Szefowa MEN zapowiedziała, że nie uzna tego wyroku. - To jest próba destabilizacji systemu oświaty, gdzie grupa udająca trybunał, wraz z biskupami, podważa działanie rządu. Zapominają, że to nie oni kierują państwem i nie mogą się pogodzić z tym, że działamy zgodnie z prawem i tym, co obiecaliśmy naszym wyborcom. Wybory wygrała koalicja 15 października, nie biskupi.

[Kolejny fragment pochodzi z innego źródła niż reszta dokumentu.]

Lemma insert_uniq_sorted k l :
  StronglySorted Z.lt l -> StronglySorted Z.lt (insert_uniq k l).
Proof.
  induction 1 as [|h t Ht IH Hall]; simpl.
  - repeat constructor.
  - destruct (k <? h) eqn:E1.
    + apply Z.ltb_lt in E1. constructor; [now constructor|].
      constructor; [assumption|].
      rewrite Forall_forall in *. intros x Hx. specialize (Hall x Hx). lia.
    + apply Z.ltb_ge in E1. destruct (k =? h) eqn:E2.
      * now constructor.
      * apply Z.eqb_neq in E2. constructor; [assumption|].
        rewrite Forall_forall in *. intros x Hx.
        apply insert_uniq_In in Hx as [-> | Hx]; [lia | auto].
Qed.

Lemma unique_sorted_In l x : In x (unique_sorted l) <-> In x l.
Proof.
  induction l as [|h t IH]; simpl; [reflexivity|].
  rewrite insert_uniq_In, IH. intuition.
Qed.

Lemma unique_sorted_sorted l : StronglySorted Z.lt (unique_sorted l).
Proof.
  induction l as [|h t IH]; simpl; [constructor | now apply insert_uniq_sorted].
Qed.

Lemma strictly_sorted_ext (u v : list Z) :
  StronglySorted Z.lt u -> StronglySorted Z.lt v ->
  (forall x, In x u <-> In x v) -> u = v.
Proof.
  intros Hu. revert v. induction Hu as [|a u Hu IH Ha]; intros v Hv Hext.
  - destruct v as [|b v]; [reflexivity|].
    destruct (proj2 (Hext b) (or_introl eq_refl)).
  - destruct v as [|b v].
    + destruct (proj1 (Hext a) (or_introl eq_refl)).
    + inversion Hv as [|? ? Hv' Hb]; subst.
      rewrite Forall_forall in Ha, Hb.
      assert (a = b).
      { destruct (proj1 (Hext a) (or_introl eq_refl)) as [E | Hin]; [auto|].
        destruct (proj2 (Hext b) (or_introl eq_refl)) as [E | Hin']; [auto|].
        specialize (Ha _ Hin'). specialize (Hb _ Hin). lia. }
      subst b. f_equal. apply IH; [assumption|].
      intros x. split; intros Hx.
      * destruct (proj1 (Hext x) (or_intror Hx)) as [E | Hin]; [|assumption].
        specialize (Ha _ Hx). lia.
      * destruct (proj2 (Hext x) (or_intror Hx)) as [E | Hin]; [|assumption].
        specialize (Hb _ Hx). lia.
Qed.

(** The slices that the loop visits are the groups of equal keys. *)
Lemma group_slices {A : Type} (f : A -> Z) (s : list A) :
  sortedb (map f s) = true ->
  map (fun '(start, stop) => slice s start stop) (group_bounds (map f s))
  = map (fun k => filter (fun i => f i =? k) s) (unique_sorted (map f s)).
Proof.
  intros Hs. unfold group_bounds, np_unique_index.
  set (l := map f s). set (u := unique_sorted l).
  assert (Hst : map (fun k => index_of k l) u = map (fun k => count_lt k l) u).
  { apply map_ext_in. intros k Hk. apply index_of_count_lt; [assumption|].
    now apply unique_sorted_In. }
  rewrite Hst, group_bounds_counts.
  - rewrite map_map. apply map_ext. intros k. now apply slice_group.
  - apply unique_sorted_sorted.
  - intros x h Hx _ _. now apply unique_sorted_In.
Qed.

I nie dla biskupów jest szkoła, tylko dla dzieci i młodzieży – stwierdziła Barbara Nowacka.
Mówiła również, że „Sejm przyjął uchwałę stwierdzającą niezdolność funkcjonującego organu do wykonywania zadań TK. A zatem ta grupa przebierańców i uzurpatorów, którzy udają, że działają w myśl konstytucji, to nie jest żaden TK. Tam jest zero prawa, wyłącznie czysta polityka”.
Czytaj więcej
Wakaty sędziowskie w Trybunale Konstytucyjnym należy niezwłocznie obsadzić – radzą konstytucjonal...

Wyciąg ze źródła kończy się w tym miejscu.